The room explodes in laughter when Johnny goes down. I clap a hand on his shoulder. "Too slow, old man."

The kids laugh at him. They sound like...kids.

They're looking for homes for them. Two of these boys were orphans; two were runaways. Throwaway boys, all four of them. Just like us. Except they'll get lots of therapy and hopefully a stable place to grow up, unlike us.

I thought about taking them for like two seconds, but we don't have the life for raising kids. Not yet, anyway. I don't know whether we ever will. For now they deserve a stable life, not an abandoned hotel or a hidden cabin in the woods. Winwin wanders over to Chenle, sitting beside him on the sofa, all nonchalant like he's not observant as fuck. He's got something in his hand. A book. I can't read its title from this far away, but there are enough glossy pictures as he flips through the pages to show me it's about animals.
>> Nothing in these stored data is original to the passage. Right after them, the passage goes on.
(* ===== verification/HubProps.v ===== *)
(** * Properties of the hub's supervision

    Whatever the links, the devices and the order of events: a registered
    session is one that announced the device, a session is run by one
    supervisor, and an endpoint in maintenance has no supervisor of its own
    ([hub_base]).  In an orderly run, moreover, a registered session is the
    active session of a live supervisor, and an endpoint has one supervisor at
    most ([hub_ok]). *)
From S2P Require Import Prelude Text Value Enums DeviceInfo Store Runtime Hub.

(** ** Dictionaries *)

Lemma dict_get_set_ne key k (v : pyval) d : k ≠ key → dict_get key (dict_set k v d) = dict_get key d.
Proof. intros Hne. unfold dict_get. rewrite dict_lookup_set. by destruct (String.eqb_spec k key). Qed.
Lemma dict_get_updated key d e : key ∉ keys e → dict_get key (dict_updated d e) = dict_get key d.
Proof.
  unfold keys. revert d. induction e as [|[k v] e IH]; intros d Hk; [done |]. cbn in Hk.
  change (dict_updated d ((k, v) :: e)) with (dict_updated (dict_set k v d) e).
  rewrite IH by set_solver. apply dict_get_set_ne. set_solver.
Qed.
Lemma dict_lookup_delete {A} key k (d : list (string * A)) :
  dict_lookup key (delete_key k d) = if String.eqb k key then None else dict_lookup key d.
Proof.
  unfold delete_key. induction d as [|[k' v] d IH]; [cbn; by case_match |].
  destruct (String.eqb_spec k' k) as [-> | Hk].
  - rewrite filter_cons_False by (simpl; by rewrite String.eqb_refl). rewrite IH. simpl. by destruct (String.eqb k key).
  - rewrite filter_cons_True by (simpl; by apply negb_true_iff, String.eqb_neq). simpl. rewrite IH.
    destruct (String.eqb_spec k' key), (String.eqb_spec k key); congruence.
Qed.

(** ** The event loop *)

Definition awaited (w : waiting) : string := match w with Quiescing e _ _ _ | Removing e _ => e end.
Definition awaited_task (w : waiting) : option nat := match w with Quiescing _ _ _ task | Removing _ task => task end.
Definition waits_for (t : nat) (w : waiting) : Prop := awaited_task w = Some t.
Definition nobody_waits (e : string) (h : hub) : Prop := ∀ w, w ∈ hb_waiting h → awaited w ≠ e.
Definition no_removal (e : string) (h : hub) : Prop := ∀ task, Removing e task ∉ hb_waiting h.

(** The supervisor was cancelled, and [r] does not end it. *)
Definition survives (sv : supervisor) (r : res unit) : bool :=
  sv_cancelled sv && match sv_phase sv, r with
  | (Opening | Running | Disconnecting _ _), Ok _ => true
  | (Opening | Running), Err e => catches SUPERVISED_ERRORS e
  | _, _ => false
  end.

Section steps.
Context `{Runtime} (realpath : string → string) (orderly : bool).

(** What runs next.  Only endpoints found over mDNS are removed, none of them
    USB; leases restored at start-up reserve endpoints that nothing supervises
    yet; a session announces one device ([Session.adopt_info]).  In an orderly
    run, in addition, an endpoint is not added again while its removal waits, nor
    given back while its taking waits, and a cancelled supervisor ends. *)
Inductive step (h : hub) : hub → Prop :=
| SAdd e token metadata lock now :
  dict_lookup "device_id" metadata = None → (orderly = true → no_removal e h) →
  step h (fst (_add_supervisor e token metadata lock now h))
| SAnnounced e st metadata :
  hb_states h !! e = Some st → dict_lookup "device_id" metadata = None →
  step h (set_state e (dict_updated st metadata) h)
| SAddUsb port mode jtag metadata lock now :
  dict_lookup "device_id" metadata = None →
  step h (fst (add_usb port mode jtag metadata lock now h))
| SRemove e discovery : String.prefix "usb:" e = false → step h (remove_start e discovery h)
| SRemoved e task l1 l2 :
  hb_waiting h = l1 ++ Removing e task :: l2 → await_task task h = Some (Ok tt) →
  step h (remove_finish e (set_waiting (l1 ++ l2) h))
| SQuiesce identifier ports lock now :
  step h (fst (quiesce_start realpath identifier ports lock now h))
| SQuiesced e d session task now wall l1 l2 :
  hb_waiting h = l1 ++ Quiescing e d session task :: l2 → await_task task h = Some (Ok tt) →
  step h (fst (quiesce_finish e d session now wall (set_waiting (l1 ++ l2) h)))
(* the awaited task has ended with an exception, which ends the wait *)
| SWaitFails w x l1 l2 :
  hb_waiting h = l1 ++ w :: l2 → await_task (awaited_task w) h = Some (Err x) → step h (set_waiting (l1 ++ l2) h)
(* who waits is cancelled, and with it, once more, what it awaits *)
| SWaitCancelled w t : w ∈ hb_waiting h → waits_for t w → step h (cancel_task t h)
| SReserve state lock now :
  (∀ name, subscript state "endpoint" = Ok name → hb_tasks h !! str name = None) →
  step h (fst (reserve_maintenance_endpoint state lock now h))
| SResume e lock now : (orderly = true → nobody_waits e h) → step h (fst (resume_maintenance_endpoint e lock now h))
| SSupervise t r now wall :
  (orderly = true → ∀ sv, hb_supervisors h !! t = Some sv → survives sv r = false) →
  step h (fst (_supervise t r now wall h))
| SReady t sv n info now wall :
  hb_supervisors h !! t = Some sv → sv_cancelled sv = false → sv_phase sv = Running → sv_active sv = Some n →
  (∀ old, session_info h n = Some old → device_id old = device_id info) → device_id info ≠ ""%string →
  step h (fst (_on_ready n info now wall h))
| SClose : step h (close_start h)
| SCloseCancel : hb_closing h = true → step h (close_cancel h)
| SClosed : hb_closing h = true → (∀ e t, hb_tasks h !! e = Some t → await_task (Some t) h = Some (Ok tt)) →
  step h (close_finish h).

Inductive runs_to : hub → Prop :=
| reach_init : runs_to hub_init
| reach_step h h' : runs_to h → step h h' → runs_to h'.
End steps.

(** Every run of the program, and the orderly ones. *)
Abbreviation reachable realpath := (runs_to realpath false).
Abbreviation orderly_reachable realpath := (runs_to realpath true).
Lemma orderly_step `{Runtime} realpath h h' : step realpath true h h' → step realpath false h h'.
Proof. destruct 1; by econstructor; eauto. Qed.
Lemma orderly_runs `{Runtime} realpath h : orderly_reachable realpath h → reachable realpath h.
Proof. induction 1 as [|h h' _ IH Hs]; [apply reach_init | by eapply reach_step, orderly_step]. Qed.

(** ** Every run *)

Definition live (sv : supervisor) : Prop := is_ended (sv_phase sv) = false.
(** A live supervisor that was not cancelled. *)
Definition in_charge (h : hub) (t : nat) (e : string) : Prop :=
  ∃ sv, hb_supervisors h !! t = Some sv ∧ sv_endpoint sv = e ∧ live sv ∧ sv_cancelled sv = false.
Definition registered (h : hub) (d : string) (n : nat) : Prop := dict_lookup d (hb_devices h) = Some n.

(** Where a supervisor has no session. *)
Definition idle (p : phase) : bool := match p with Created | Opening | Sleeping => true | _ => false end.

Record hub_base (h : hub) : Prop := {
  bs_maintenance : ∀ e, e ∈ hb_maintenance h → hb_tasks h !! e = None;
  bs_tasks : ∀ e t, hb_tasks h !! e = Some t → ∃ sv, hb_supervisors h !! t = Some sv ∧ sv_endpoint sv = e;
  bs_waits : ∀ w t, w ∈ hb_waiting h → waits_for t w → ∃ sv, hb_supervisors h !! t = Some sv ∧ sv_endpoint sv = awaited w;
  bs_removing : ∀ e t, Removing e t ∈ hb_waiting h → String.prefix "usb:" e = false;
  bs_active : ∀ t sv n, hb_supervisors h !! t = Some sv → sv_active sv = Some n →
    session_endpoint h n = Some (sv_endpoint sv);
  bs_distinct : ∀ t1 t2 sv1 sv2 n, hb_supervisors h !! t1 = Some sv1 → hb_supervisors h !! t2 = Some sv2 →
    sv_active sv1 = Some n → sv_active sv2 = Some n → t1 = t2;
  bs_idle : ∀ t sv, hb_supervisors h !! t = Some sv → idle (sv_phase sv) = true → sv_active sv = None;
  bs_fresh : ∀ t, is_Some (hb_supervisors h !! t) ∨ is_Some (hb_sessions h !! t) → (t < hb_next h)%nat;
  bs_registered : ∀ d n, registered h d n → d ≠ ""%string ∧ ∃ info, session_info h n = Some info ∧ device_id info = d;
}.
Lemma hub_init_base : hub_base hub_init.
Proof. constructor; unfold registered; cbn; intros; try done; try set_solver; simplify_map_eq; set_solver. Qed.

(** What the invariant is about. *)
Definition same_base (h h' : hub) : Prop :=
  hb_maintenance h' = hb_maintenance h ∧ hb_tasks h' = hb_tasks h ∧ hb_supervisors h' = hb_supervisors h
  ∧ hb_waiting h' = hb_waiting h ∧ hb_sessions h' = hb_sessions h ∧ hb_devices h' = hb_devices h ∧ hb_next h' = hb_next h.
Lemma base_same h h' : hub_base h → same_base h h' → hub_base h'.
Proof.
  destruct h, h'. unfold same_base. cbn. intros [] (-> & -> & -> & -> & -> & -> & ->). by constructor.
Qed.
Lemma base_states v h : hub_base h → hub_base (set_states v h).
Proof. intros Hb. by apply (base_same h). Qed.
Lemma base_maintenance v h : hub_base h → (∀ e, e ∈ v → hb_tasks h !! e = None) → hub_base (set_maintenance v h).
Proof. intros [] Hv. by constructor. Qed.
Lemma base_devices_delete d h : hub_base h → hub_base (set_devices (delete_key d (hb_devices h)) h).
Proof.
  intros []. constructor; try done. intros k n. unfold registered. cbn. rewrite dict_lookup_delete.
  case_match; [done |]. apply bs_registered0.
Qed.
Lemma base_devices_set d n info h : hub_base h → session_info h n = Some info → device_id info = d → d ≠ ""%string →
  hub_base (set_devices (dict_set d n (hb_devices h)) h).
Proof.
  intros [] Hi Hd Hne. constructor; try done. intros k m. unfold registered. cbn. rewrite dict_lookup_set.
  destruct (String.eqb_spec d k) as [<- | Hk]; [intros [= <-]; eauto | apply bs_registered0].
Qed.
Lemma base_waiting v h : hub_base h → (∀ w, w ∈ v → w ∈ hb_waiting h) → hub_base (set_waiting v h).
Proof. intros [] Hv. constructor; try done; cbn; eauto. Qed.
Lemma base_stop_waiting l1 w l2 h : hub_base h → hb_waiting h = l1 ++ w :: l2 → hub_base (set_waiting (l1 ++ l2) h).
Proof. intros Hb Hw. apply base_waiting; [done |]. rewrite Hw. set_solver. Qed.

(** A supervisor moves on, perhaps with a new session. *)
Definition fresh_session (h : hub) (e : string) (n : nat) : Prop :=
  session_endpoint h n = Some e ∧ ∀ t sv, hb_supervisors h !! t = Some sv → sv_active sv ≠ Some n.
Lemma base_replace_supervisor t sv sv' h : hub_base h → hb_supervisors h !! t = Some sv →
  sv_endpoint sv' = sv_endpoint sv →
  (∀ n, sv_active sv' = Some n → sv_active sv = Some n ∨ fresh_session h (sv_endpoint sv) n) →
  (idle (sv_phase sv') = true → sv_active sv' = None) →
  hub_base (set_supervisor t sv' h).
Proof.
  intros Hb Hsv He Ha Hidle.
  assert (Hlook : ∀ t1 sv1, hb_supervisors (set_supervisor t sv' h) !! t1 = Some sv1 →
    ∃ sv0, hb_supervisors h !! t1 = Some sv0 ∧ sv_endpoint sv1 = sv_endpoint sv0
      ∧ (∀ n, sv_active sv1 = Some n → sv_active sv0 = Some n ∨ t1 = t ∧ fresh_session h (sv_endpoint sv0) n)
      ∧ (idle (sv_phase sv1) = true → sv_active sv1 = None)).
  { intros t1 sv1. cbn. intros [[<- <-] | [_ H1]]%lookup_insert_Some.
    - exists sv. split_and!; try done. intros n Hn. destruct (Ha n Hn); auto.
    - exists sv1. split_and!; auto. by apply (bs_idle h Hb t1). }
  assert (Hback : ∀ t1 sv0, hb_supervisors h !! t1 = Some sv0 →
    ∃ sv1, hb_supervisors (set_supervisor t sv' h) !! t1 = Some sv1 ∧ sv_endpoint sv1 = sv_endpoint sv0).
  { intros t1 sv0 H0. cbn. destruct (decide (t = t1)) as [<- | Hne].
    - rewrite lookup_insert_eq. exists sv'. split; [done |]. congruence.
    - rewrite lookup_insert_ne by done. by exists sv0. }
  constructor.
  - apply (bs_maintenance h Hb).
  - intros e t1 (sv0 & H0 & <-)%(bs_tasks h Hb). by apply Hback.
  - intros w t1 Hw Ht. destruct (bs_waits h Hb w t1 Hw Ht) as (sv0 & H0 & <-). by apply Hback.
  - apply (bs_removing h Hb).
  - intros t1 sv1 n (sv0 & H0 & -> & Ha0 & _)%Hlook Hn.
    destruct (Ha0 n Hn) as [Hn0 | [_ [Hf _]]]; [by apply (bs_active h Hb t1) | exact Hf].
  - intros t1 t2 sv1 sv2 n (sv10 & H1 & _ & Ha1 & _)%Hlook (sv20 & H2 & _ & Ha2 & _)%Hlook Hn1 Hn2.
    destruct (Ha1 n Hn1) as [? | [-> [_ Hf1]]], (Ha2 n Hn2) as [? | [-> [_ Hf2]]];
      [by eapply (bs_distinct h Hb t1 t2) | by apply Hf2 in H1 | by apply Hf1 in H2 | done].
  - intros t1 sv1 (sv0 & _ & _ & _ & Hi)%Hlook. done.
  - intros t1 Ht1. apply (bs_fresh h Hb). destruct Ht1 as [[sv1 (sv0 & H0 & _)%Hlook] | Hs]; [left; by exists sv0 | by right].
  - apply (bs_registered h Hb).
Qed.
The animals gave him a purpose.

Chenle passes the controller to one of the other boys, then scowls down at his hands. But even from here, I can see his gaze shifting to that book with every turn of the page.

Winwin's a gentle man, something most of us can't really claim to be. Maybe he could end up adopting one of them.

In a few minutes the book is half in Chenle's lap. He's silent as they turn the pages, but it's something. God, it's something.

Kun takes over for Johnny, running the games. He's talking trash.

I have to hand it to Detective Wonwoo—he took point on the investigation. Dozens of guys have been arrested beyond what we saw that day at the club. City leaders. Business luminaries. Dirty cops. Wealthy heads of Franklin City's oldest families.